Along with heavy promotion of e-sports tournaments, Korea also has some of the leading pro gamers in the world - whether talking of strategy games or first-person shooters - and should only grow in popularity further.
From Software's Bloodborne reportedly looks graphically stunning, serving as a Sony PlayStation 4 game console exclusive. When released to gamers, Bloodborne will reportedly run at 1080p/30fps, and will be released in North America on February 6, 2015.
"The way it looks; just off the charts to me," said Scott Rohde, PlayStation software product development head at Sony Worldwide Studios America. "It has, I've said this before... there's a certain, like, wetness to that game. I don't know what other word to use. It just feels like everything is dripping and oozing with whatever it is - it's water, it's blood, it's whatever it is; and it just looks gorgeous."
If Sony is so impressed with Bloodborne, it's possible it will be promoted during the PlayStation Experience event in December, especially as Sony prepares to promote some of its 2015 game title lineup.
Futuremark recently opened up its PCMark for Android software to members of the press, and found that the NVIDIA Shield, Samsung Galaxy Note 10.1 and Samsung Galaxy Note III lead Android smartphones and tablets based on performance. PCMark for Android tests everyday activities on Android-based devices, including Web browsing, watching videos, working with texts, and photo editing.

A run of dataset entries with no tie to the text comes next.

Lemma life_accounted es s : run es init = Some s → accounted es s.
Proof.
  revert es s. apply life_invariant.
  - unfold init_life, accounted. destruct (first_registry _ _ _ _) as [[reg|] y]; cbn;
      (split_and!; try done; intros []; cbn; try done; by destruct (flt _ _)).
  - intros es s e s' Hrun (Hd & Hm & Hl & _ & _) E. pose proof (run_loaded es s Hrun) as Hr.
    apply step_control in E as (Hn & Ed & Em & El & Ec). apply not_ended in Hn as [_ Hx].
    assert (Hd' : lf_done s' = true → Exists stop_event (es ++ [e]) ∧ (lf_done s = true ∨ stop_event e)).
    { intros Ht. rewrite Exists_app, Exists_cons. rewrite Ed in Ht. destruct e; cbn in *;
        rewrite ?orb_false_r in Ht; try (split; [left|left]; auto; fail); try by split; [right; left|right].
      - destruct (errors_Is err ErrServerClosed) eqn:Ee; cbn in Ht; rewrite ?orb_false_r in Ht; split; auto.
      - destruct Em as [Em _]. destruct (Hm Em) as [Hdd _]. split; auto. }
    assert (Hmono : lf_done s = true → lf_done s' = true).
    { intros Ht. rewrite Ed, Ht. by destruct e. }
    split_and!.
    + intros Ht. by apply Hd'.
    + intros Ht. destruct e; try (rewrite Em in Ht; destruct (Hm Ht); split; [auto|by apply in_turn_snoc]).
      * destruct Em as (_ & Ht' & _). split; [auto|]. apply in_turn_last; auto.
      * destruct Em as [_ Em]. congruence.
    + intros l Ht. destruct (El l) as [Ht'|[Ht'|Ht']]; [|congruence|auto]. apply Hmono, (Hl l). congruence.
    + intros code Ht. destruct e; try (rewrite Em in Ht; by destruct (Hx code)).
      * destruct Em as (_ & _ & Em). congruence.
      * destruct Em as [Em Em']. exists es, err. split_and!; [done|congruence|by apply Hm].
    + intros Ht. destruct (Ec Ht) as [([] & -> & Hs & Hi & Hreg')|(i & t & -> & Et)];
        [|done|right; by exists es, i, s, t].
      left. split_and!; [done| |by exists es]. unfold loaded in Hr. intros Hreg. rewrite Hreg' in Hreg. rewrite Hreg in Hr. cbn in Hs. congruence.
Qed.

(** C33: the end of the process, its requests and background refreshes taken one at a time.
    Whatever happens after main has started (requests, refreshes, ticks, signals, a listener
    that fails, in any order), main exits only after a signal or a failure of the listener,
    then its own wake-up, then the shutdown of the server, with the status of that shutdown: a
    listener that fails gives 0 like any other end.  A loop returns only once the context has
    ended.  The process ends in two other ways, and both are panics: that of the refresh loop
    at its start, under a refresh interval that is not positive, and that of a background
    refresh of the record cache, one that was pending, when it shares the call of a lookup of
    another kind of record.  As long as the process has not ended it can be brought to its
    end, and at every moment the handlers consult a registry exactly if the first refresh of
    an enabled bootstrap succeeded, loaded in full by one successful refresh: a failed one
    changes nothing. *)
Theorem process_ends es s : run es init = Some s →
  accounted es s ∧ loaded s ∧
  (lf_registry s = None ↔ (first_registry http_Do decode_json f w).1 = None) ∧
  (ended s = false → ∀ err, ∃ es' s', run (es ++ es') init = Some s' ∧ (length es' ≤ 3)%nat ∧
     lf_main s' = MExited (exit_code err)).
Proof.
  intros Hrun. split_and!; [by eapply life_accounted|by eapply run_loaded|by eapply run_registry|].
  intros Hn err. pose proof (life_accounted es s Hrun) as (_ & Hm & _). apply not_ended in Hn as Hx.
  destruct Hx as [Hc Hx]. destruct (lf_main s) eqn:Em; [..|by destruct (Hx code)].
  - exists [ESignal; EWake; EShutdown err]. rewrite life_run_app, Hrun. unfold life_run, life_step, ended.
    repeat (cbn; rewrite ?Hc, ?Em). eexists. split_and!; [done|lia|done].
  - exists [EShutdown err]. rewrite life_run_app, Hrun. unfold life_run, life_step, ended.
    repeat (cbn; rewrite ?Hc, ?Em). eexists. split_and!; [done|lia|done].
Qed.
End steps.

(** ** The requests *)
Section process.
Context `{!Pgx} `{!PgJSON} {P : Type} (pool : Pool P) (cfg : Config.Config) (now : World P → Time).
Context (elapse : Duration → World P → World P) (connect : option error) (world : World P) (v : V) (w : N).
#[local] Abbreviation the_server reg p := (set_Bootstrap (as_registry <$> reg) (p_server p)).

(** C13: a process that main starts, its requests and background refreshes taken one at a
    time, answers every request for as long as it lives: whatever it has done before (requests
    served, time passed, refreshes of its record cache and of its registry, sweeps of the
    limiter, a shutdown begun), the next request gets an answer of the chain (a preflight, a
    refusal of the rate limiter, a refusal of the body, or what the router answers under the
    deadline of the request and with the registry of the moment), the access log grows by
    exactly one record, with the request's method and path and the status the client
    received, and a background refresh of the record cache that meets no other call runs
    through.  (Lookups that overlap can panic on each other's calls: CacheRun.v says when.)
    main itself never panics on its way there, and exits then (with status 1) only when the
    connection to the configured database fails. *)
Theorem process_answers :
  match start pool f o cfg now elapse None connect world with
  | None => False
  | Some (inr code) => code = 1%Z ∧ demo f = false ∧ dsn f ≠ "" ∧ connect ≠ None
  | Some (inl p) =>
      let run := life_run http_Do decode_json verifier v_ctx f o p in
      ∀ es s, run es (init_life http_Do decode_json f p v w) = Some s → ended s = false →
      (∀ r, ∃ ops st' rec,
         serve_request verifier v_ctx f o p (lf_registry s) ∅ r (lf_state s) = Some (ops, st') ∧
         st'.1 = (lf_state s).1 ++ [rec] ∧ al_method rec = r_Method r ∧ al_path rec = r_Path r ∧
         al_trace_id rec = TraceID r ∧ rw_status (serve ops rw_new) = Some (al_status rec) ∧
         answered (the_server (lf_registry s) p) verifier (p_now p) (request_ctx v_ctx p) f (trustedProxies o)
           r (lf_state s).2.1 (lf_state s).2.2 st'.2.2 st'.2.1 (serve ops rw_new)) ∧
      (∀ r, is_Some (run (es ++ [ERequest r]) (init_life http_Do decode_json f p v w))) ∧
      (∀ i, is_Some (run (es ++ [ECacheRefresh i]) (init_life http_Do decode_json f p v w)))
  end.
Proof.
  pose proof (start_cases pool f o cfg now elapse None connect world) as Hs.
  destruct (start _ _ _ _ _ _ _ _ _) as [[p|code]|]; [|done..].
  intros run; subst run. intros es s Hrun Hn. destruct Hs as (I & Hds & Hix & Hw & Hrc & Href & Hd & Hel).
  destruct (run_sound p v w I es s) as [Hw' Hrc']; [done..|].
  assert (Hreq : ∀ r, ∃ ops st' rec,
    serve_request verifier v_ctx f o p (lf_registry s) ∅ r (lf_state s) = Some (ops, st') ∧
    st'.1 = (lf_state s).1 ++ [rec] ∧ al_method rec = r_Method r ∧ al_path rec = r_Path r ∧
    al_trace_id rec = TraceID r ∧ rw_status (serve ops rw_new) = Some (al_status rec) ∧
    answered (the_server (lf_registry s) p) verifier (p_now p) (request_ctx v_ctx p) f (trustedProxies o)
      r (lf_state s).2.1 (lf_state s).2.2 st'.2.2 st'.2.1 (serve ops rw_new)).
  { intros r. destruct (lf_state s) as [log [rl rs]].
    pose proof (request_ctx_ok p I Hd) as Hctx.
    destruct (handler_answers (the_server (lf_registry s) p) verifier (p_now p) (request_ctx v_ctx p) f
      (trustedProxies o) I Hctx r rl rs) as (ops & rl' & rs' & E & _ & _ & Ha); [done..|].
    unfold serve_request, AccessLog. rewrite E. cbn. eexists _, _, _. split_and!; try done.
    cbn. apply (logged_status _ ∅). eapply (handler_one_status _ _ _ _ _ _ I Hctx); [..|exact E]; try done. }
  split; [done|]. unfold run. split; intros x; rewrite life_run_snoc, Hrun; cbn; unfold life_step; rewrite Hn.
  - destruct (Hreq x) as (ops & st' & rec & -> & _). by eexists.
  - destruct (Href x _ Hw') as (x' & -> & _). by eexists.
Qed.
End process.
End facts.

(** * Witnesses *)
#[local] Existing Instance unicode_default.
#[local] Existing Instance map_range_default.
#[local] Existing Instance netip_bits.
#[local] Existing Instance idna_ldh.
#[local] Existing Instance json_names.
#[local] Existing Instance mux_demo.
#[local] Existing Instance gzip_mark.
#[local] Existing Instance no_span.
#[local] Existing Instance pgx_values.
#[local] Existing Instance pg_text.
#[local] Existing Instance pg_json.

Based on battery life, the ASUS Fonepad 7 FE170CG (8 hours, 09 minutes), Sony Xperia Z2 Tablet (7 hours, 48 minutes), and OnePlus One (7 hours, 40 minutes) lead the way, based on PCMark for Android.
PCMark for Android is a realistic approach to benchmarking Android smartphones and tablets, using native APIs instead of abstract algorithms. A free version should be released on Google Play before the end of the month.

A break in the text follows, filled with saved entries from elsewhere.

(* ===== verification/ProcessSecrecy.v ===== *)
(** * Two processes side by side.

    Processes that main starts with the same settings, over databases that differ in what a
    caller of level [lvl] may not know, are in step for as long as they live: the chain of
    middleware (Server.v), the caches, the loops and the shutdown (Lifecycle.v) go through
    related states, and show a caller of at most that level the same. *)
From S2P Require Import Prelude GoStrings NetIP DataSource Auth Validate Search Synth Types Redact Mapper Memory LRU Cache ResponseCache Bootstrap Http Middleware Float64 RateLimit Handlers SearchHandlers Secrecy Router Config Server Metrics Pgx Postgres PgSchema PgPool PgFacts PgSearch PgSecrecy Deploy Command Lifecycle.

(** ** The data *)
Lemma source_rel_refl {W} lvl (ds : DataSource W) : source_rel eq lvl ds ds.
Proof.
  split; intros k w ? <-; (split; [apply res_rel_refl|done]); try done. apply domain_indist_refl.
Qed.
Lemma index_rel_refl {W} lvl (ix : Index W) : index_rel eq lvl ix ix.
Proof.
  split; intros q w ? <-; (split; [try apply res_rel_refl|]); try done; intros.
  - apply page_rel_refl, domain_indist_refl.
  - apply res_rel_refl. intros. by apply page_rel_refl.
Qed.

Section over.
Context {W1 W2 X1 X2 : Type} (get1 : X1 → W1) (set1 : W1 → X1 → X1) (get2 : X2 → W2) (set2 : W2 → X2 → X2).
Context (R : W1 → W2 → Prop) (J : X1 → X2 → Prop).
Context (Hget : ∀ x1 x2, J x1 x2 → R (get1 x1) (get2 x2)).
Context (Hset : ∀ w1 w2 x1 x2, R w1 w2 → J x1 x2 → J (set1 w1 x1) (set2 w2 x2)).

(** A call on a part of two states: the results as before, and the states in relation. *)
Lemma over_rel {A} (P : A → A → Prop) (f1 : W1 → A * W1) (f2 : W2 → A * W2) x1 x2 :
  J x1 x2 → (∀ w1 w2, R w1 w2 → P (f1 w1).1 (f2 w2).1 ∧ R (f1 w1).2 (f2 w2).2) →
  P (over get1 set1 f1 x1).1 (over get2 set2 f2 x2).1 ∧ J (over get1 set1 f1 x1).2 (over get2 set2 f2 x2).2.
Proof using Hget Hset.
  intros Hx Hf. unfold over. destruct (Hf _ _ (Hget _ _ Hx)) as [Ha Hw].
  destruct (f1 (get1 x1)), (f2 (get2 x2)). cbn in *. auto.
Qed.

Lemma over_source_rel lvl ds1 ds2 : source_rel R lvl ds1 ds2 →
  source_rel J lvl (over_source get1 set1 ds1) (over_source get2 set2 ds2).
Proof using Hget Hset.
  intros [Hd He Hn Hi]. split; intros k x1 x2 Hx; cbn; apply (over_rel _ _ _ _ _ Hx);
    [apply Hd|apply He|apply Hn|apply Hi].
Qed.
Lemma over_index_rel lvl ix1 ix2 : index_rel R lvl ix1 ix2 →
  index_rel J lvl (over_index get1 set1 ix1) (over_index get2 set2 ix2).
Proof using Hget Hset.
  intros [Hd He Hn]. split; intros q x1 x2 Hx; cbn; [by apply (over_rel _ _ _ _ _ Hx), Hd| |
    by apply (over_rel _ _ _ _ _ Hx), Hn].
  pose proof (over_rel (λ a b, public_terms (Terms q) → res_rel (page_rel (indist lvl)) a b)
    (SearchEntities ix1 q) (SearchEntities ix2 q) x1 x2 Hx) as Ho. apply and_comm, Ho.
  intros w1 w2 Hw. by apply and_comm, He.
Qed.
End over.

(** Worlds with the same in-memory data and deadline, over related pools. *)
Definition worlds_rel {P} (RP : P → P → Prop) (w1 w2 : World P) : Prop :=
  w_store w1 = w_store w2 ∧ RP (w_pool w1) (w_pool w2) ∧ w_deadline w1 = w_deadline w2.

Lemma context_rel {P} (RP : P → P → Prop) d1 d2 lvl ds1 ds2 :
  (∀ w1 w2, worlds_rel RP w1 w2 → d1 w1 = d2 w2) →
  source_rel (worlds_rel RP) lvl ds1 ds2 →
  source_rel (worlds_rel RP) lvl (source_in_context d1 ds1) (source_in_context d2 ds2).
Proof.
  intros Hd Hds.
  assert (Hc : ∀ V (Q : V → V → Prop) (f1 f2 : World P → res V * World P) w1 w2,
    worlds_rel RP w1 w2 →
    (∀ w1 w2, worlds_rel RP w1 w2 → call_rel (worlds_rel RP) Q (f1 w1) (f2 w2)) →
    call_rel (worlds_rel RP) Q (in_context d1 f1 w1) (in_context d2 f2 w2)).
  { intros V Q f1 f2 w1 w2 Hw Hf. unfold in_context. rewrite (Hd w1 w2 Hw).
    destruct (Hf (set_deadline (d2 w2) w1) (set_deadline (d2 w2) w2)) as [Hr Hw'];
      [destruct Hw as (?&?&?); by split_and!|].
    destruct (f1 _), (f2 _). split; [done|]. destruct Hw as (?&?&?), Hw' as (?&?&?). by split_and!. }
  destruct Hds as [H1 H2 H3 H4]. split; intros k w1 w2 Hw; apply Hc; auto.
Qed.

(** ** The chain *)
Section chain.
Context {S1 S2 : Type} (S : S1 → S2 → Prop) (Q : Prop).

(** Two answers and the states they leave; when [Q] holds the answers are the same. *)
Definition served_rel (a1 : option (list wop * S1)) (a2 : option (list wop * S2)) : Prop :=
  ∃ ops1 ops2 t1 t2, a1 = Some (ops1, t1) ∧ a2 = Some (ops2, t2) ∧ S t1 t2 ∧ (Q → ops1 = ops2).

Lemma served_same ops t1 t2 : S t1 t2 → served_rel (Some (ops, t1)) (Some (ops, t2)).
Proof. intros Ht. by exists ops, ops, t1, t2. Qed.
Lemma served_map (g : list wop → list wop) a1 a2 : served_rel a1 a2 →
  served_rel ('(ops, t) ← a1; Some (g ops, t)) ('(ops, t) ← a2; Some (g ops, t)).
Proof.
  intros (ops1 & ops2 & t1 & t2 & -> & -> & Ht & Ho). cbn. eexists _, _, t1, t2. split_and!; [done..|].
  intros HQ. by rewrite (Ho HQ).
Qed.

Context (next1 : Middleware S1) (next2 : Middleware S2) (r : Request).
#[local] Abbreviation agree t1 t2 := (∀ h, served_rel (next1 h r t1) (next2 h r t2)).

The Gigi robot is using its high-powered ultraviolet lights to help combat the spread of Ebola, able to blast UV light 25,000 times more powerful than natural sunlight, researchers say. Priced at $104,000 per robot, there are only a few units currently available, but has great potential in killing DNA in the virus. The robot uses xenon light rather than mercury bulbs, providing a healthier, more environmentally friendly solution.
"We can clean and disinfect a room (by hand) to an 85% level, but when we use the ultraviolet light we can clean that room to 99.9%," said Dr. Ray Casciari, St. Joseph Hospital pulmonary disease specialist. "This is the future of hospitals because 85% is not enough."
Due to Ebola cases in the United States, along with thousands of patients dying in West Africa, medical researchers hope technology can help prevent widespread infection. Created by Xenex Disinfection Services, a Texas-based company, Gigi was used in a Texas patient's treatment area to help prevent Ebola from spreading to other locations of the hospital.